The 2017 reset and its unfinished business

The brief sideline meeting between Mr Zuma and King Mohammed VI during the AU-EU summit in Abidjan was interpreted at the time as the first crack in the ice. Both leaders agreed to explore a ‘new chapter’ in relations, yet domestic political transitions in South Africa slowed the follow-through. Analysts in Pretoria note that the momentum was further diluted by intra-ANC debates and by the persistent salience of the Saharan dossier (Institute for Security Studies). Zuma’s current initiative therefore seeks to reclaim agency over a file that he once described as a ‘missed opportunity for African unity.’

Strategic calculus: energy corridors and food security

Behind the courteous rhetoric lies a set of material incentives. Rabat is keen to diversify its strategic partnerships beyond traditional European interlocutors, and Pretoria’s industrial base offers a complementary market for Moroccan phosphates, fertilisers and renewable-energy technology. Conversely, South Africa has identified the Tanger-Med logistics hub as a potential gateway to Atlantic and Mediterranean trade routes. Policy papers circulated within the MK leadership underline the prospective value of Moroccan expertise in desalination and solar power—two domains that align with South Africa’s just energy transition strategy endorsed in Sharm el-Sheikh (COP27).

Continental frameworks as leverage

The African Continental Free Trade Area (AfCFTA) provides an institutional backdrop against which bilateral initiatives can scale. Both states ratified the AfCFTA, and technocrats in Rabat have been advocating a joint task-force to streamline customs procedures across the north-south corridor. In multilateral forums, overlapping membership in the AU Peace and Security Council offers another platform for confidence-building, particularly as both capitals strive to elevate Africa’s collective bargaining power within evolving global supply chains.

Western Sahara: the delicate centrepiece

No rapprochement can ignore the Western Sahara question. Zuma’s MK party issued a policy note last month advocating ‘strategic engagement’ with Morocco on the basis of African unity and territorial integrity. Though couched in conciliatory language, the formulation stops short of a public reversal of South Africa’s recognition of the Sahrawi Arab Democratic Republic. Moroccan officials, for their part, view the note as a pragmatic signal that Pretoria is at least open to nuanced dialogue rather than automatic alignment with Algiers. Former AU Commissioner for Peace Smail Chergui observes that such incremental shifts often precede more substantive diplomatic recalibrations.

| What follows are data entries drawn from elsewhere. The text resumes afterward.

(* ===== verification/VFormat.v ===== *)
(** * VFormat: lib/vformat.c

    The formatter calls its [output] callback on one chunk of characters at a
    time; the model returns the list of chunks in the order of the calls
    ([out]).  The format is a buffer [s] with the index [fmt]; the variadic
    arguments are the list of 32-bit words of the i386 stack ([int], [long],
    [size_t] and pointers take one, [long long] takes two); [mem a] is the
    buffer of characters readable from the address [a].  An access outside a
    buffer, or an argument that is not there, is undefined: the model stops. *)
From S2P Require Import Prelude CString Strconv.

Inductive sign_mode := SIGN_DEFAULT | SIGN_SPACE | SIGN_PLUS.
Inductive length_mode :=
  LENGTH_DEFAULT | LENGTH_CHAR | LENGTH_SHORT | LENGTH_LONG | LENGTH_LONG_LONG
| LENGTH_INTMAX_T | LENGTH_SIZE_T | LENGTH_PTRDIFF_T.

Record vformat_flags := VFlags {
  alternate : bool;
  padding : bool;
  left : bool;
  width : bool;
  precision : bool;
  signed_value : bool;
  padding_value : Z;
  width_value : Z;
  precision_value : Z;
  vlength : length_mode;
  sign : sign_mode;
  radix : Z
}.

(** Field updates, [flags.f = v]. *)
Definition set_alternate v f := VFlags v (padding f) (left f) (width f) (precision f)
  (signed_value f) (padding_value f) (width_value f) (precision_value f) (vlength f) (sign f) (radix f).
Definition set_padding v f := VFlags (alternate f) v (left f) (width f) (precision f)
  (signed_value f) (padding_value f) (width_value f) (precision_value f) (vlength f) (sign f) (radix f).
Definition set_left v f := VFlags (alternate f) (padding f) v (width f) (precision f)
  (signed_value f) (padding_value f) (width_value f) (precision_value f) (vlength f) (sign f) (radix f).
Definition set_width v w f := VFlags (alternate f) (padding f) (left f) v (precision f)
  (signed_value f) (padding_value f) w (precision_value f) (vlength f) (sign f) (radix f).
Definition set_precision v p f := VFlags (alternate f) (padding f) (left f) (width f) v
  (signed_value f) (padding_value f) (width_value f) p (vlength f) (sign f) (radix f).
Definition set_signed v f := VFlags (alternate f) (padding f) (left f) (width f) (precision f)
  v (padding_value f) (width_value f) (precision_value f) (vlength f) (sign f) (radix f).
Definition set_padding_value v f := VFlags (alternate f) (padding f) (left f) (width f) (precision f)
  (signed_value f) v (width_value f) (precision_value f) (vlength f) (sign f) (radix f).
Definition set_vlength v f := VFlags (alternate f) (padding f) (left f) (width f) (precision f)
  (signed_value f) (padding_value f) (width_value f) (precision_value f) v (sign f) (radix f).
Definition set_sign v f := VFlags (alternate f) (padding f) (left f) (width f) (precision f)
  (signed_value f) (padding_value f) (width_value f) (precision_value f) (vlength f) v (radix f).
Definition set_radix v f := VFlags (alternate f) (padding f) (left f) (width f) (precision f)
  (signed_value f) (padding_value f) (width_value f) (precision_value f) (vlength f) (sign f) v.

Definition no_flags : vformat_flags :=
  VFlags false false false false false false 0 0 0 LENGTH_DEFAULT SIGN_DEFAULT 0.

(** [output_copy(output, context, c, n)]: chunks of at most 64 characters. *)
Fixpoint output_copy_loop (fuel : nat) (buf : list Z) (n : Z) : list (list Z) :=
  match fuel with
  | O => []
  | S fuel =>
      if 0 <? n then
        let w := if n <? 64 then n else 64 in
        take (Z.to_nat w) buf :: output_copy_loop fuel buf (n - w)
      else []
  end.
Definition output_copy (c n : Z) : list (list Z) :=
  let buf := replicate 64 0 in
  let buf := if n <? 64 then blit buf 0 (replicate (Z.to_nat n) (s8 c)) else replicate 64 (s8 c) in
  output_copy_loop (Z.to_nat n) buf n.

(** The array [c] of 32 characters is filled from its end. *)
Fixpoint format_int_loop (fuel : nat) (v base : Z) (c : list Z) (i : Z) : list Z * Z :=
  match fuel with
  | O => (c, i)
  | S fuel =>
      if 0 <? v
      then format_int_loop fuel (v / base) base (set c (i - 1) (hexchar (v mod base))) (i - 1)
      else (c, i)
  end.
(** The chunk that [format_int] outputs; it returns the chunk's length. *)
Definition format_int (v base : Z) : list Z :=
  let c := replicate 32 0 in
  let '(c, i) := if (v =? 0) || (base <? 2) || (16 <? base) then (set c (32 - 1) 48, 32 - 1)
                 else format_int_loop 33 v base c 32 in
  slice c i (32 - i).

(** [char] constants of the format language *)
Definition chr (s : String.string) : Z := get 0 (str s) 0.
#[global] Arguments chr s%_string_scope.

Definition neg_long (v : Z) : bool := s32 v <? 0.

(** The field widths ([sw], [aw], [w0], [w1], [vw], [w2]). *)
Definition rich_widths (v : Z) (flags : vformat_flags) : Z * Z * Z * Z * Z * Z :=
  let sw := if signed_value flags &&
                 (negb (match sign flags with SIGN_DEFAULT => true | _ => false end) || neg_long v)
            then 1 else 0 in
  let aw := if alternate flags then
              if (radix flags =? 8) && negb (v =? 0) then 1
              else if radix flags =? 16 then 2 else 0
            else 0 in
  let '(vw, w1) :=
    if precision flags && (precision_value flags =? 0) && (v =? 0) then (0, 0)
    else
      let vw := zlen (format_int (if signed_value flags && neg_long v then u32 (- v) else v)
                        (radix flags)) in
      (vw, if vw <? precision_value flags then precision_value flags - vw else 0) in
  let sum := s32 (sw + aw + w1 + vw) in
  if width flags && (sum <? width_value flags) then
    let dw := width_value flags - sum in
    if left flags then (sw, aw, 0, w1, vw, dw)
    else if precision flags || (padding_value flags =? 32) then (sw, aw, dw, w1, vw, 0)
    else (sw, aw, 0, dw, vw, 0)
  else (sw, aw, 0, w1, vw, 0).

Implications for neighbouring diplomacy

Regional observers in Brazzaville and Libreville perceive the Rabat–Pretoria thaw as an opportunity to widen south-south cooperation across Central Africa. Congo-Brazzaville’s discreet mediation culture, nurtured under President Denis Sassou Nguesso, has historically thrived on bridging ideological divides within the AU. Should Morocco and South Africa converge on development projects—particularly in energy transmission or agricultural value chains—Central African states may well position themselves as logistical nodes, reinforcing the continent’s economic interdependence without undermining any national interest.

Prospects and constraints on the road ahead

For now, the tangible outcome of Zuma’s Rabat visit is the political capital it injects into an under-explored bilateral relationship. Upcoming sessions of the South Africa–Morocco Joint Commission, postponed since 2018, are reportedly back on the diplomatic calendar. Whether those sessions yield binding agreements will depend on domestic consensus within Pretoria, the responsiveness of Moroccan agencies, and the evolution of multilateral agendas—from BRICS expansion to AU institutional reform. Yet the renewed dialogue has already challenged long-standing assumptions about fixed alignments in African geopolitics, suggesting that the continent’s major players are increasingly inclined to privilege pragmatic cooperation over protracted ideological standoffs.